Stored data:
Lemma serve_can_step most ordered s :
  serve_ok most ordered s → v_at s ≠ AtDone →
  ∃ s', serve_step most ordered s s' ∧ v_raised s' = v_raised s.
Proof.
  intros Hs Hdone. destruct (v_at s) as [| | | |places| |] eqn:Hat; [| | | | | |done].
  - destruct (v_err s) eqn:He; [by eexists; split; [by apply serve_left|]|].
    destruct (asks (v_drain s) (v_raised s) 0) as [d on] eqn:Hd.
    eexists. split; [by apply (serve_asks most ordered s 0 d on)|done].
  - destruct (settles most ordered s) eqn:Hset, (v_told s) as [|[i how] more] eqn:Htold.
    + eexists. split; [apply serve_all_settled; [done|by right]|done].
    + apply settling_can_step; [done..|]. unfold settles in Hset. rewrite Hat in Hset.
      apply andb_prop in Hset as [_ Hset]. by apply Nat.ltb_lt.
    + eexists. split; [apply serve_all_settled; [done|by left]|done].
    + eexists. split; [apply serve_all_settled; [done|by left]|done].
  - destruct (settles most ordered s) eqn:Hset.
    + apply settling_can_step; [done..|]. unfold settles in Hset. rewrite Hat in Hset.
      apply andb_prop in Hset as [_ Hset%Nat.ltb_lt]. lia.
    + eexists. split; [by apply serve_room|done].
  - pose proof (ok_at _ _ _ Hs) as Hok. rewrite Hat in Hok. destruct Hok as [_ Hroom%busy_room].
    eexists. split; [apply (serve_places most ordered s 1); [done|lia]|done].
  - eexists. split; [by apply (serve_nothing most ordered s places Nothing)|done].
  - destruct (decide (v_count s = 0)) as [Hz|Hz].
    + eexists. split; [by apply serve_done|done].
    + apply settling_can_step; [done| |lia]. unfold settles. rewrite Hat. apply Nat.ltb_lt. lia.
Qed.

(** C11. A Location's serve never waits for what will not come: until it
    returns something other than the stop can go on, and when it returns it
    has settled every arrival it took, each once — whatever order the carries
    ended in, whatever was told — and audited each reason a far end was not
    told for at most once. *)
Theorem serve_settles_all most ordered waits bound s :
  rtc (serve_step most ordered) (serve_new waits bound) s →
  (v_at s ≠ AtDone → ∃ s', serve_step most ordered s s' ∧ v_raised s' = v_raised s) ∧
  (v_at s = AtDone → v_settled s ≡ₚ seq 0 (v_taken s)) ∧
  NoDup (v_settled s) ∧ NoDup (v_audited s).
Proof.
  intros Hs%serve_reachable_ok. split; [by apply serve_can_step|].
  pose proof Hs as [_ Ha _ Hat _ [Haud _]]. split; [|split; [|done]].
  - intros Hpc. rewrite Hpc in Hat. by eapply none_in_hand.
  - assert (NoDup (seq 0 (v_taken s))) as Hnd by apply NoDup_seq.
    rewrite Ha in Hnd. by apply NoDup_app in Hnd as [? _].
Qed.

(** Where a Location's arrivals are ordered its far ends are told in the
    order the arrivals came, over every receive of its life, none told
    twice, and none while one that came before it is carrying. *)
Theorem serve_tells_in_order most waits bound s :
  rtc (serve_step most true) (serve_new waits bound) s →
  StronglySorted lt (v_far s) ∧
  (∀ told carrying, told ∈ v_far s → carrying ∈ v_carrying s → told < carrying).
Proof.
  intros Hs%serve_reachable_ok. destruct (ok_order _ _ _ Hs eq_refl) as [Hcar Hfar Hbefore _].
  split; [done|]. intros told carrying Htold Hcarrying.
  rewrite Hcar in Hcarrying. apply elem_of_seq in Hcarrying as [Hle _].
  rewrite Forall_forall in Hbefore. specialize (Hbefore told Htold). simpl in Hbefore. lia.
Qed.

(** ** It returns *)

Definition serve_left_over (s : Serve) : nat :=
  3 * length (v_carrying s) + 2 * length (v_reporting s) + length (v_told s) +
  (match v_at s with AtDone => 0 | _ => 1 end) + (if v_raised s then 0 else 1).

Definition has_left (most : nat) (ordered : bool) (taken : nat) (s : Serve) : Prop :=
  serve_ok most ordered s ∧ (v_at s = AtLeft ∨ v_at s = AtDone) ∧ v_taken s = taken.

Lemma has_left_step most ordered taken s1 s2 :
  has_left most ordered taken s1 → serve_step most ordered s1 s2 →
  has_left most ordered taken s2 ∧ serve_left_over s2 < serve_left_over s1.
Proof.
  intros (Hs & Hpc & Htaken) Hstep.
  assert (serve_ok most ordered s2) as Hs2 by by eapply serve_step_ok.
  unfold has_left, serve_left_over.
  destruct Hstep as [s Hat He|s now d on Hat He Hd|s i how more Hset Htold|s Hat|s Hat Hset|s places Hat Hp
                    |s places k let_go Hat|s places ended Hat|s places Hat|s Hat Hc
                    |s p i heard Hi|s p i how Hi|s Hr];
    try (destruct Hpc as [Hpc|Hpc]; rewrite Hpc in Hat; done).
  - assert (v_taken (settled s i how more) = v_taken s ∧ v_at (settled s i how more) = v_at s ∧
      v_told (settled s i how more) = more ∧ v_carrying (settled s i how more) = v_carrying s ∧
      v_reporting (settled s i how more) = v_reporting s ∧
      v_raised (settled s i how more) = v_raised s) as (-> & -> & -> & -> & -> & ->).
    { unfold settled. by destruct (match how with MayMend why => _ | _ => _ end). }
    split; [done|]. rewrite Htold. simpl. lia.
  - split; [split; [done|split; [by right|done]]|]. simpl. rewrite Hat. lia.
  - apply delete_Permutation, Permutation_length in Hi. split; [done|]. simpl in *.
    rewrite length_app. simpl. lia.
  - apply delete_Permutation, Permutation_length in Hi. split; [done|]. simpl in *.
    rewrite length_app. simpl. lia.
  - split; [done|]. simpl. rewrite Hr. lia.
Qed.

...

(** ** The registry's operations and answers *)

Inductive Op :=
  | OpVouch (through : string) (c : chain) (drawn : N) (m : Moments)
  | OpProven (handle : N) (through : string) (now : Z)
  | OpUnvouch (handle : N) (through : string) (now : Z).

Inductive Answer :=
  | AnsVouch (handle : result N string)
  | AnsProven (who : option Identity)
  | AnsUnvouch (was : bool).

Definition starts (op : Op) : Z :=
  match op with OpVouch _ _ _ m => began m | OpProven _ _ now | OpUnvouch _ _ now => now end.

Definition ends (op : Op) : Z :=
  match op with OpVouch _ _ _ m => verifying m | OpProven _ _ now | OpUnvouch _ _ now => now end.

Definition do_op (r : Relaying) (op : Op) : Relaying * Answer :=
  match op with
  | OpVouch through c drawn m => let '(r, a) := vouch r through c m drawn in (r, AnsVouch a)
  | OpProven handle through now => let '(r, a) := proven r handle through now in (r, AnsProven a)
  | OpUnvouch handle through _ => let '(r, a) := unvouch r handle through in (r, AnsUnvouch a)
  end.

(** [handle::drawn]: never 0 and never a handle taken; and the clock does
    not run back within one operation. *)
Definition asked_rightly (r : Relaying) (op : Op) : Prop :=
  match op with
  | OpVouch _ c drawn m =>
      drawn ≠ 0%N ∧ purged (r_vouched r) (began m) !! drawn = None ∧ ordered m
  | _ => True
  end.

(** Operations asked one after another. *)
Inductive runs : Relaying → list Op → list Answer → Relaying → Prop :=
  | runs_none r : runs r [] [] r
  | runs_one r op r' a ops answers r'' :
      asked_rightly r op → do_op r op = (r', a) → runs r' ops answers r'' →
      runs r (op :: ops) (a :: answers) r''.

==

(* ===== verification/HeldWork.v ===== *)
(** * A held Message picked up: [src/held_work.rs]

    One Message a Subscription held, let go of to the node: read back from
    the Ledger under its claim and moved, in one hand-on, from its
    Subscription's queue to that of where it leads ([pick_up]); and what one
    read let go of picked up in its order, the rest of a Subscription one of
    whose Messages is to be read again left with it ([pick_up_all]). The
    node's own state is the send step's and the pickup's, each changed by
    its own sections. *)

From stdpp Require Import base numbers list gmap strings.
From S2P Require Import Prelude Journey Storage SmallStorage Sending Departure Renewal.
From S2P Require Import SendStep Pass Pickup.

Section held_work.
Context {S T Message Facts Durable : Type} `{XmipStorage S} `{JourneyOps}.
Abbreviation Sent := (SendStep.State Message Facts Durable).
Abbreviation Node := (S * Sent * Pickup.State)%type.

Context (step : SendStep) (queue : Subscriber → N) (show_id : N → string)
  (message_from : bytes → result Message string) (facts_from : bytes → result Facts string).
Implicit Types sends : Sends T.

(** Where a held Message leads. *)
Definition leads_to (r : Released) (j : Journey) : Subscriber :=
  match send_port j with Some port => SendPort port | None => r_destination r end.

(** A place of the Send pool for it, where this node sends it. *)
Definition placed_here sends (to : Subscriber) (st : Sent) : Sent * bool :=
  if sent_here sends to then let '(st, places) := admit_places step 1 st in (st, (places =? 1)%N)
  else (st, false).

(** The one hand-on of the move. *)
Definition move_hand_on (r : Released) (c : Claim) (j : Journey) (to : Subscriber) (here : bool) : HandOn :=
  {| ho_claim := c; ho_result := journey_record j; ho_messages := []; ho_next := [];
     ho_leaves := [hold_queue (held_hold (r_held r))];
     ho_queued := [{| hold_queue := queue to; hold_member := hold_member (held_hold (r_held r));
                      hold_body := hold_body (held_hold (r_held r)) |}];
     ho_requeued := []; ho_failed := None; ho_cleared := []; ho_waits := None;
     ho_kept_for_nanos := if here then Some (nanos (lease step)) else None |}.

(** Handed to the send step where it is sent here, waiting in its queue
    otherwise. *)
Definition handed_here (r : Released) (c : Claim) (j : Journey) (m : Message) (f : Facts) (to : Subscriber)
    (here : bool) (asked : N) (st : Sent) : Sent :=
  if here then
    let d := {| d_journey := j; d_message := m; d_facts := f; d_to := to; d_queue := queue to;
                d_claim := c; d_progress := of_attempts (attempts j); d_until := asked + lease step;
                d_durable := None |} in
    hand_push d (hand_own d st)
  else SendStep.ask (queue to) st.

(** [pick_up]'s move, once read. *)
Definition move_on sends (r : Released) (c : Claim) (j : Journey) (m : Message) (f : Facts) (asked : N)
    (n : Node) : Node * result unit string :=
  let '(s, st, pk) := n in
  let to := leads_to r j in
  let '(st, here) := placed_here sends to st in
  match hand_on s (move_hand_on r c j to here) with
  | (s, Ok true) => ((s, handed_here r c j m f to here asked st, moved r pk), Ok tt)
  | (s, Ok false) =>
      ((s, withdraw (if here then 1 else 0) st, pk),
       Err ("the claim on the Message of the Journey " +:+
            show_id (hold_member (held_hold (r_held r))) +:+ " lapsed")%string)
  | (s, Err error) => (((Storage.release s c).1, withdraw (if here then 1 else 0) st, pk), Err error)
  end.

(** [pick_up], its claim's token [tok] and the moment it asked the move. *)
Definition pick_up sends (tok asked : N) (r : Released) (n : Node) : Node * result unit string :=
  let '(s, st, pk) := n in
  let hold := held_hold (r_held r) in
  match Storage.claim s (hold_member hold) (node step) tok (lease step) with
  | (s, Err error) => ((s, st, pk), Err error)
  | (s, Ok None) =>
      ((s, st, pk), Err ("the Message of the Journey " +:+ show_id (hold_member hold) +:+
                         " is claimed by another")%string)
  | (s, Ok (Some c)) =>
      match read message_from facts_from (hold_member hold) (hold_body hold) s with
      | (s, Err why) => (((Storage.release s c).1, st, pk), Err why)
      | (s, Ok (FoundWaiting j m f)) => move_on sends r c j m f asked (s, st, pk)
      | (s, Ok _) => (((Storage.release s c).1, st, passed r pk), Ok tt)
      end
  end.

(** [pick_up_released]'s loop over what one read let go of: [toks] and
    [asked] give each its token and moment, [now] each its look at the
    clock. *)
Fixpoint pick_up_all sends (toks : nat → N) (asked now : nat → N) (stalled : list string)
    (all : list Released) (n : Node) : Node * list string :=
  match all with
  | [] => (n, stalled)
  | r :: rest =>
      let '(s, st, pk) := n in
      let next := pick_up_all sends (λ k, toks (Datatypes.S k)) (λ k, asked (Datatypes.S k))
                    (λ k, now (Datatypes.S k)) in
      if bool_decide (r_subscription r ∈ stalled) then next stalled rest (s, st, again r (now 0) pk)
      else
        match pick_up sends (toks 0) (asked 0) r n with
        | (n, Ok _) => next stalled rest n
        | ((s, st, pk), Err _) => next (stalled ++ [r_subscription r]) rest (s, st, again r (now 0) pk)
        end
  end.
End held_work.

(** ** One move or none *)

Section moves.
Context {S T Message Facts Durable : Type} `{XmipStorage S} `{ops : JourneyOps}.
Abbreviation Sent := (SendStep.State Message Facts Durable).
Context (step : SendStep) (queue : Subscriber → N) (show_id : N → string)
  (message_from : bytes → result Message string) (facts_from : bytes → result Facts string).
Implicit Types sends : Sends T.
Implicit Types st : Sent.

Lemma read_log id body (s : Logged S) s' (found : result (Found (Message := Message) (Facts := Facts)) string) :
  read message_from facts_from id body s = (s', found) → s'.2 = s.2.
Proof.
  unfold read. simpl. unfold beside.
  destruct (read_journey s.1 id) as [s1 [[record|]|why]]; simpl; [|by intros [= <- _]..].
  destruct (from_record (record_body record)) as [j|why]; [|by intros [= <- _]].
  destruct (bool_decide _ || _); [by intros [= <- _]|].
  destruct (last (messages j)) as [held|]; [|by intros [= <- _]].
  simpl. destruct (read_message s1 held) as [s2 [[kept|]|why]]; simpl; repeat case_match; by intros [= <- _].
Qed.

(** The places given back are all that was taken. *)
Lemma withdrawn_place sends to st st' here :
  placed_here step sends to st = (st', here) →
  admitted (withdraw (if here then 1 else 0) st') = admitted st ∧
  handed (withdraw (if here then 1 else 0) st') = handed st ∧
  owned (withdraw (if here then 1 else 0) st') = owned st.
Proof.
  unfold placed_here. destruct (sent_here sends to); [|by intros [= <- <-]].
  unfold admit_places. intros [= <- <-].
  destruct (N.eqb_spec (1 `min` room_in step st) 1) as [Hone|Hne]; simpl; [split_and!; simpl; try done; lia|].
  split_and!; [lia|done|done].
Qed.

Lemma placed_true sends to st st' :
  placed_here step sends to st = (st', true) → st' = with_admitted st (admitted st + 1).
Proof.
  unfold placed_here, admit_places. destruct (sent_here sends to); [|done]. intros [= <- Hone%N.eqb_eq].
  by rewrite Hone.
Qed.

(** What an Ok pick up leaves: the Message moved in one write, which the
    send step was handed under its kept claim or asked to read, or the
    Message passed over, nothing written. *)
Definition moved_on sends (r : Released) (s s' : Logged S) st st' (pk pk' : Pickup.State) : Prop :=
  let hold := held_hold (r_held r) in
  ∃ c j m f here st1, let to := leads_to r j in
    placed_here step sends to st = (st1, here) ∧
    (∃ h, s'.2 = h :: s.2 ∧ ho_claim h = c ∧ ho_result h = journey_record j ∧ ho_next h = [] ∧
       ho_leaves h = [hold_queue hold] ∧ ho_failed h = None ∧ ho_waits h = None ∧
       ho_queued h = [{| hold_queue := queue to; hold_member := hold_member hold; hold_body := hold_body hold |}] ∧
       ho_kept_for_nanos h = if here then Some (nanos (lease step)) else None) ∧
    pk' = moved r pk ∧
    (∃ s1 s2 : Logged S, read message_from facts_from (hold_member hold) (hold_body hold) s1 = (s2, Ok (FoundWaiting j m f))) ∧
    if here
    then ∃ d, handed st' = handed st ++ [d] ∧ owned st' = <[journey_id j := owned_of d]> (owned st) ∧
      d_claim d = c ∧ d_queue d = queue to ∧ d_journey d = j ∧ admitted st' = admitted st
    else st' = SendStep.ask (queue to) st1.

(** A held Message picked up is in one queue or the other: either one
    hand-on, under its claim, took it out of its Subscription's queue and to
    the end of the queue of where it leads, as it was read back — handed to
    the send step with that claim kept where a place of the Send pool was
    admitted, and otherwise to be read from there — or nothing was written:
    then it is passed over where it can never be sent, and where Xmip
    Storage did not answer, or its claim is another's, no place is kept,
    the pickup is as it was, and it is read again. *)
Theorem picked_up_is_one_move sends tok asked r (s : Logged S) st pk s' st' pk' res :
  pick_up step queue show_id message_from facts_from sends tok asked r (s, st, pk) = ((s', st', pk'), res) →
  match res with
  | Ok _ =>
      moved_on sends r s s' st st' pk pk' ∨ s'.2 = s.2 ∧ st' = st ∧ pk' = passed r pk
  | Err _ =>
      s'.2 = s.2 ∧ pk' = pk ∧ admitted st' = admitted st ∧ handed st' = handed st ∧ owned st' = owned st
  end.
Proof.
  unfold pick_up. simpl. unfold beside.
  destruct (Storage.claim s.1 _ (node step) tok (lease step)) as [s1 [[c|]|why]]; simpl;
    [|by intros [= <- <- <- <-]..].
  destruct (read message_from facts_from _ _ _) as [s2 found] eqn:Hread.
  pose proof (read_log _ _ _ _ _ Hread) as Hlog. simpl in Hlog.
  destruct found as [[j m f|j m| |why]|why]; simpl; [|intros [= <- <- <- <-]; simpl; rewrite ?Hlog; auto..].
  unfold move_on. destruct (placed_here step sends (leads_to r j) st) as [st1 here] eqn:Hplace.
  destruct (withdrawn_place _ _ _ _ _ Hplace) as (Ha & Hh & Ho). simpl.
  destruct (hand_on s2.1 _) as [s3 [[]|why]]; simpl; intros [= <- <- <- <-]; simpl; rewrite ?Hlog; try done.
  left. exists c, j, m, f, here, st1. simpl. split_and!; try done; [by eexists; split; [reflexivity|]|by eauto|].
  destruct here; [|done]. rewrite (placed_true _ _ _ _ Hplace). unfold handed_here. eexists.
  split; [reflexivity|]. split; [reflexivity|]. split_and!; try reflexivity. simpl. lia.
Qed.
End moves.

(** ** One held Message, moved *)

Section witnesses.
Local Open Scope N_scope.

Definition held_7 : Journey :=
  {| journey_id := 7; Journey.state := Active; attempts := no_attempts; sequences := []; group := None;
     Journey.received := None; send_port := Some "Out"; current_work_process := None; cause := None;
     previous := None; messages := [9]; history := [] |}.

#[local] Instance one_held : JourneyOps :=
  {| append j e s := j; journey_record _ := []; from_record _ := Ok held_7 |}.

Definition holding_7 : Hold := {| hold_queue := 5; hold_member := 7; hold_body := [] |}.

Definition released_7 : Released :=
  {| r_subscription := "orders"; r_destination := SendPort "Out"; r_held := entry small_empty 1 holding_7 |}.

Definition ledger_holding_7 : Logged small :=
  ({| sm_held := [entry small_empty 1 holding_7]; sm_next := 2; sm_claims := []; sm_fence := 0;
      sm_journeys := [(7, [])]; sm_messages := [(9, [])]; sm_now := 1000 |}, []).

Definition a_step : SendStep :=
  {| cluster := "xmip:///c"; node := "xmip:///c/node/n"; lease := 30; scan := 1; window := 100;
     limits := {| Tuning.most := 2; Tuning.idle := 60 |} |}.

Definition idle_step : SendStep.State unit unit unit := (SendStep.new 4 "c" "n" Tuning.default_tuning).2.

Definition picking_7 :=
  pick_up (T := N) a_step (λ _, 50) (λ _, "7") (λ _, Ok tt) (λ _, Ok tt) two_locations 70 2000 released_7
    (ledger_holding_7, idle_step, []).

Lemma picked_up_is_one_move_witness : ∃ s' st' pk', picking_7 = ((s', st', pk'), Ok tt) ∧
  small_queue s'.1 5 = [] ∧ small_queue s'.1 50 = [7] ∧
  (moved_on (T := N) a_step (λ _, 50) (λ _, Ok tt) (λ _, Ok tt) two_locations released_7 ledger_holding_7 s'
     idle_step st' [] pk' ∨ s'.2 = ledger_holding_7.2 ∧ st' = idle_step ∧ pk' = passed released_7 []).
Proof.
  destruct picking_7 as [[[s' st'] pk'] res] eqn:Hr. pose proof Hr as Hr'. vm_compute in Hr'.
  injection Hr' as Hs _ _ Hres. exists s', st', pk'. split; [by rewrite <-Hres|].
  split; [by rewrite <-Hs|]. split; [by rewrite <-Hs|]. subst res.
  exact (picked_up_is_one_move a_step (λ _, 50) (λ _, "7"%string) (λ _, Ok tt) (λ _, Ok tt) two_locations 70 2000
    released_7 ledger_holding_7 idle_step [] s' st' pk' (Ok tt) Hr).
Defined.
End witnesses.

● WHAT THIS TASK INVOLVES:
Copy exactly the stretch of data above from the line with "(* ===== verification/HeldWork.v ===== *)" through the line with "its own sections. *)", and omit all other lines.

● ANSWER BOX:
(* ===== verification/HeldWork.v ===== *)
(** * A held Message picked up: [src/held_work.rs]

    One Message a Subscription held, let go of to the node: read back from
    the Ledger under its claim and moved, in one hand-on, from its
    Subscription's queue to that of where it leads ([pick_up]); and what one
    read let go of picked up in its order, the rest of a Subscription one of
    whose Messages is to be read again left with it ([pick_up_all]). The
    node's own state is the send step's and the pickup's, each changed by
    its own sections. *)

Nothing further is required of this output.